System Variable (sys_var) plugins give you the ability to add new variables that test configs can use in your environment. The variable values are generated by a Python function that you define, which makes the possibilities fairly limitless.

These are used primarily to gather information unique to your systems and environment. Tests can then use that information to tailor themselves to a particular system or deal with other complexities that are unique to your OS or software deployments.

Files

System Variable plugins, like all other Pavilion plugins, require a python module and a yapsy-plugin file. See the plugin basics for more info on these files and where they should go.

System Variable Module

A sys_var module should contain a class definition that inherits from the system variable base class.

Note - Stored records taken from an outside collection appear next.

(* ===== verification/KubeModels.v ===== *)
(** * KubeModels: the Kubernetes objects and the provider's specifications
    ([kubernetes_provider/src/models.rs])

    The records hold the fields of [k8s_openapi]'s types that the provider
    reads or writes; where the code compares whole values, the fields it leaves
    at their default are kept together as [others].  [BTreeMap]s are ordered
    association lists. *)
From S2P Require Import Prelude BTree RustText.
From Stdlib Require Import Ascii.

(** ** [k8s_openapi]'s types *)

Definition others := btree string.

Record ObjectMeta := mkMeta {
  om_name : option string;
  om_labels : option (btree string);
  om_annotations : option (btree string);
  om_deletion_timestamp : option string;
}.

Record SecretKeySelector := mkSecretKey {
  sk_key : string; sk_name : option string; sk_optional : option bool;
}.
Record EnvVarSource := mkEnvSource {
  evs_secret_key_ref : option SecretKeySelector; evs_others : others;
}.
Record EnvVar := mkEnvVar {
  ev_name : string; ev_value : option string; ev_value_from : option EnvVarSource;
}.

Record ContainerPort := mkContainerPort { cp_name : option string; cp_container_port : Z }.
Record VolumeMount := mkVolumeMount {
  vmt_name : string; vmt_mount_path : string; vmt_read_only : option bool;
}.
Record Volume := mkVolume {
  vol_name : string;
  vol_persistent_volume_claim : option string;  (** the [claim_name] *)
  vol_config_map : option (option string);      (** the [name] *)
}.
Record ResourceRequirements := mkResources {
  rq_limits : option (btree string); rq_requests : option (btree string);
}.

Record Container := mkContainer {
  c_name : string;
  c_image : option string;
  c_image_pull_policy : option string;
  c_termination_message_policy : option string;
  c_env : option (list EnvVar);
  c_resources : option ResourceRequirements;
  c_ports : option (list ContainerPort);
  c_volume_mounts : option (list VolumeMount);
}.
Record PodSpec := mkPodSpec {
  ps_containers : list Container;
  ps_volumes : option (list Volume);
  ps_service_account_name : option string;
}.
Record PodTemplateSpec := mkTemplate { pt_metadata : option ObjectMeta; pt_spec : option PodSpec }.
Record DeploymentSpec := mkDeploymentSpec {
  ds_replicas : option Z;
  ds_match_labels : option (btree string);  (** of the [selector] *)
  ds_strategy : option (option string);     (** the [type_] *)
  ds_template : PodTemplateSpec;
}.
Record Deployment := mkDeployment {
  dep_metadata : ObjectMeta;
  dep_spec : option DeploymentSpec;
  dep_status : option (option Z);           (** [available_replicas] *)
}.

Inductive IntOrString := IOSInt (i : Z) | IOSString (s : string).
Record ServicePort := mkServicePort {
  sp_name : option string; sp_port : Z; sp_target_port : option IntOrString;
}.
Record ServiceSpec := mkServiceSpec {
  ss_type : option string;
  ss_selector : option (btree string);
  ss_ports : option (list ServicePort);
}.
Record LoadBalancerIngress := mkLbIngress { lb_ip : option string; lb_hostname : option string }.
(** [status.load_balancer.ingress] *)
Definition LoadBalancerStatus := option (option (list LoadBalancerIngress)).
Record KubeService := mkKubeService {
  ks_metadata : ObjectMeta;
  ks_spec : option ServiceSpec;
  ks_status : option LoadBalancerStatus;
}.

Record ConfigMap := mkConfigMap { cm_metadata : ObjectMeta; cm_data : option (btree string) }.

Record PersistentVolumeClaimSpec := mkPvcSpec {
  pvs_access_modes : option (list string);
  pvs_resources : option ResourceRequirements;
  pvs_storage_class_name : option string;
}.
Record PersistentVolumeClaim := mkPvc {
  pvc_metadata : ObjectMeta; pvc_spec : option PersistentVolumeClaimSpec;
}.

Record ServiceBackendPort := mkBackendPort { bp_name : option string; bp_number : option Z }.
Record IngressServiceBackend := mkServiceBackend {
  isb_name : string; isb_port : option ServiceBackendPort;
}.
Record IngressBackend := mkIngressBackend {
  ib_service : option IngressServiceBackend; ib_others : others;
}.
Record HTTPIngressPath := mkIngressPath {
  hp_backend : IngressBackend; hp_path : option string; hp_path_type : string;
}.
Record IngressRule := mkIngressRule {
  ir_host : option string;
  ir_http : option (list HTTPIngressPath);  (** the [paths] *)
}.
Record IngressSpec := mkIngressSpec {
  is_ingress_class_name : option string;
  is_rules : option (list IngressRule);
  is_others : others;
}.
Record Ingress := mkIngress {
  ing_metadata : ObjectMeta;
  ing_spec : option IngressSpec;
  ing_status : option LoadBalancerStatus;
}.

Record ServiceAccount := mkServiceAccount { sa_metadata : ObjectMeta }.

(** What a container was or is doing: [reason] and [message]. *)
Record StateReason := mkReason { sr_reason : option string; sr_message : option string }.
Record ContainerState := mkContainerState {
  cs_terminated : option StateReason; cs_waiting : option StateReason;
}.
Record ContainerStatus := mkContainerStatus {
  ct_name : string;
  ct_ready : bool;
  ct_state : option ContainerState;
  ct_last_state : option ContainerState;
}.
Record Pod := mkPod {
  pod_metadata : ObjectMeta;
  pod_container_statuses : option (option (list ContainerStatus));  (** of the [status] *)
}.

#[export] Instance SecretKeySelector_eq_dec : EqDecision SecretKeySelector.
Proof. solve_decision. Defined.
#[export] Instance EnvVarSource_eq_dec : EqDecision EnvVarSource.
Proof. solve_decision. Defined.
#[export] Instance EnvVar_eq_dec : EqDecision EnvVar.
Proof. solve_decision. Defined.
#[export] Instance ServiceBackendPort_eq_dec : EqDecision ServiceBackendPort.
Proof. solve_decision. Defined.
#[export] Instance IngressServiceBackend_eq_dec : EqDecision IngressServiceBackend.
Proof. solve_decision. Defined.
#[export] Instance IngressBackend_eq_dec : EqDecision IngressBackend.
Proof. solve_decision. Defined.
#[export] Instance HTTPIngressPath_eq_dec : EqDecision HTTPIngressPath.
Proof. solve_decision. Defined.
#[export] Instance IngressRule_eq_dec : EqDecision IngressRule.
Proof. solve_decision. Defined.
#[export] Instance IngressSpec_eq_dec : EqDecision IngressSpec.
Proof. solve_decision. Defined.

(** ** Default values *)

Definition meta_default : ObjectMeta := mkMeta None None None None.
Definition meta_named (name : string) : ObjectMeta := mkMeta (Some name) None None None.

(** ** The provider's own types *)

Record ComponentSpec := mkComponentSpec {
  cmp_type : string; cmp_version : string; cmp_metadata : list EnvVar;
}.
Record Component := mkComponent { cm_meta : ObjectMeta; cm_spec : ComponentSpec }.

#[export] Instance ComponentSpec_eq_dec : EqDecision ComponentSpec.
Proof. solve_decision. Defined.

Inductive ResourceType := RtSource | RtReaction | RtQueryContainer.

#[export] Instance ResourceType_eq_dec : EqDecision ResourceType.
Proof. solve_decision. Defined.

(** [ResourceType::parse] *)
Definition parse_resource_type (s : string) : option ResourceType :=
  if str_eqb s "source" then Some RtSource
  else if str_eqb s "reaction" then Some RtReaction
  else if str_eqb s "query-container" then Some RtQueryContainer
  else None.

(** [impl Display for ResourceType] *)
Definition resource_type_to_string (t : ResourceType) : string :=
  match t with
  | RtSource => "source"
  | RtReaction => "reaction"
  | RtQueryContainer => "query-container"
  end.

Record KubernetesSpec := mkKubernetesSpec {
  k_resource_type : ResourceType;
  k_resource_id : string;
  k_service_name : string;
  k_deployment : DeploymentSpec;
  k_services : btree ServiceSpec;
  k_config_maps : btree ConfigMap;
  k_volume_claims : btree PersistentVolumeClaim;
  k_ingresses : option (btree Ingress);
  k_pub_sub : option Component;
  k_service_account : option ServiceAccount;
  k_removed : bool;
}.

Definition kubernetes_spec_new (resource_type : ResourceType) (resource_id service_name : string)
    (deployment : DeploymentSpec) : KubernetesSpec :=
  mkKubernetesSpec resource_type resource_id service_name deployment [] [] [] (Some []) None None
    false.

(** ** The provider's configuration *)

Record RuntimeConfig := mkRuntimeConfig {
  rc_image_prefix : string;
  rc_image_tag : string;
  rc_image_pull_policy : string;
  rc_dapr_config : string;
  rc_dapr_sidecar : string;
  rc_pub_sub_type : string;
  rc_pub_sub_version : string;
  rc_pub_sub_config : list EnvVar;
  rc_ingress_class_name : string;
  rc_ingress_load_balancer_service : string;
  rc_ingress_load_balancer_namespace : string;
  rc_ingress_annotations : btree string;
}.

(** One [key=value] of a comma-separated list put into the annotations; a part
    without an equals sign is skipped. *)
Definition insert_annotation (annotations : btree string) (pair : string) : btree string :=
  match split_once "="%char pair with
  | Some (key, value) => jset (trim key) (trim value) annotations
  | None => annotations
  end.

Section environment.
(** The environment variables that are set, to Unicode text. *)
Context (env : gmap string string).

Definition env_or (name other : string) : string :=
  match env !! name with Some v => v | None => other end.

Definition parse_ingress_annotations : btree string :=
  match env !! "INGRESS_ANNOTATIONS"%string with
  | Some annotations_str => foldl insert_annotation [] (split_on ","%char annotations_str)
  | None => []
  end.

Definition pub_sub_var (name value : string) : EnvVar := mkEnvVar name (Some value) None.

(** [RuntimeConfig::default()] *)
Definition runtime_config_default : RuntimeConfig :=
  let pub_sub_config :=
    [pub_sub_var "redisHost" "drasi-redis:6379"; pub_sub_var "redisPassword" "";
     pub_sub_var "concurrency" "1"; pub_sub_var "queueDepth" "100000"] in
  {| rc_image_prefix :=
       match env !! "ACR"%string with
       | Some acr => acr +:+ "/drasi-project/"
       | None => "drasi-project/"
       end;
     rc_image_tag := env_or "IMAGE_VERSION_TAG" "latest";
     rc_image_pull_policy := env_or "IMAGE_PULL_POLICY" "Always";
     rc_dapr_config := env_or "DAPR_CONFIG" "dapr-config";
     rc_dapr_sidecar := env_or "DAPR_SIDECAR" "daprio/daprd:1.9.0";
     rc_pub_sub_type := env_or "PUB_SUB_TYPE" "pubsub.redis";
     rc_pub_sub_version := env_or "PUB_SUB_VERSION" "v1";
     rc_pub_sub_config := pub_sub_config;
     rc_ingress_class_name := env_or "INGRESS_CLASS_NAME" "contour";
     rc_ingress_load_balancer_service := env_or "INGRESS_LOAD_BALANCER_SERVICE" "contour-envoy";
     rc_ingress_load_balancer_namespace :=
       env_or "INGRESS_LOAD_BALANCER_NAMESPACE" "projectcontour";
     rc_ingress_annotations := parse_ingress_annotations |}.
End environment.

(** ** Facts *)

Lemma parse_resource_type_display t : parse_resource_type (resource_type_to_string t) = Some t.
Proof. by destruct t. Qed.

Lemma resource_type_to_string_inj t t' :
  resource_type_to_string t = resource_type_to_string t' → t = t'.
Proof.
  intros H. apply (f_equal parse_resource_type) in H. rewrite !parse_resource_type_display in H.
  congruence.
Qed.

(** ** Well-formed specifications *)

(** The name a service of the specification gets in the cluster. *)
Definition service_object (spec : KubernetesSpec) (name : string) : string :=
  k_resource_id spec +:+ "-" +:+ name.

(** Every object carries the name it is kept under, and no name occurs twice. *)
Record well_named (spec : KubernetesSpec) : Prop := {
  wn_config_maps : NoDup (k_config_maps spec).*1 ∧
    ∀ name cm, (name, cm) ∈ k_config_maps spec → om_name (cm_metadata cm) = Some name;
  wn_volume_claims : NoDup (k_volume_claims spec).*1;
  wn_component : ∀ c, k_pub_sub spec = Some c → is_Some (om_name (cm_meta c));
  wn_account : ∀ sa, k_service_account spec = Some sa → is_Some (om_name (sa_metadata sa));
  wn_ingresses : ∀ l, k_ingresses spec = Some l →
    NoDup l.*1 ∧ ∀ name i, (name, i) ∈ l → om_name (ing_metadata i) = Some name;
  wn_services : NoDup (k_services spec).*1;
}.

(** No service is kept under a name that another one gets in the cluster. *)
Definition services_apart (spec : KubernetesSpec) : Prop :=
  ∀ a b, a ∈ (k_services spec).*1 → b ∈ (k_services spec).*1 → a ≠ service_object spec b.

from pavilion import system_variables

class Uptime(system_variables.SystemPlugin):
    """This is a fairly useless variable, but is a good enough example."""

    def __init__(self):

        super().__init__(
            # The name of the plugin.
            plugin_name="uptime",
            # The description will be listed when using 'pav show sys_vars'
            description="How long the (kickoff) host has been up in seconds.",
        )

    # This is the method you override to provide the variables value.
    # The base .get() method handles all the deferred variable logic, so
    # you don't have to.
    def _get(self):

        with open('/proc/uptime') as uptime:
            data = uptime.read()

        return data.split()[0]

With this plugin in the system, we can refer to it in test configs:

uptime_test:
  run:
    cmds: echo {{sys.uptime}}

The _get() Method

This should gather the information needed to compute your variables value and then return that value. While the computation of the value can be simple or complex, the returned value must be one of the following:

  • A string
  • A dict with a strict set of string keys and string values
  • A list of such strings or dicts.

Important: If your variable can return dicts, it must always return them. It can’t return dicts sometimes and strings other times. Additionally, dicts returned must always have the same keys, regardless of system or other considerations.

Additional restrictions apply to deferred variables.

The __init__() Method

The basics of the __init__() method and it’s generic arguments are covered elsewhere.

The ‘is_deferrable’ argument

If this is set to True, then the variable value lookup will be deferred until right before the test is run within an allocation. This allows you to gather information on a node rather than the kickoff host.

Deferred variable values are more restricted. They can be one of: - A string - A dict with string keys and string values

The sub_keys argument

If a variable is deferred and is expected to return a dict, you must provide a list of the sub-keys that the return dictionary will contain. This is so Pavilion can validate any sub-key references made in configs at test kickoff time.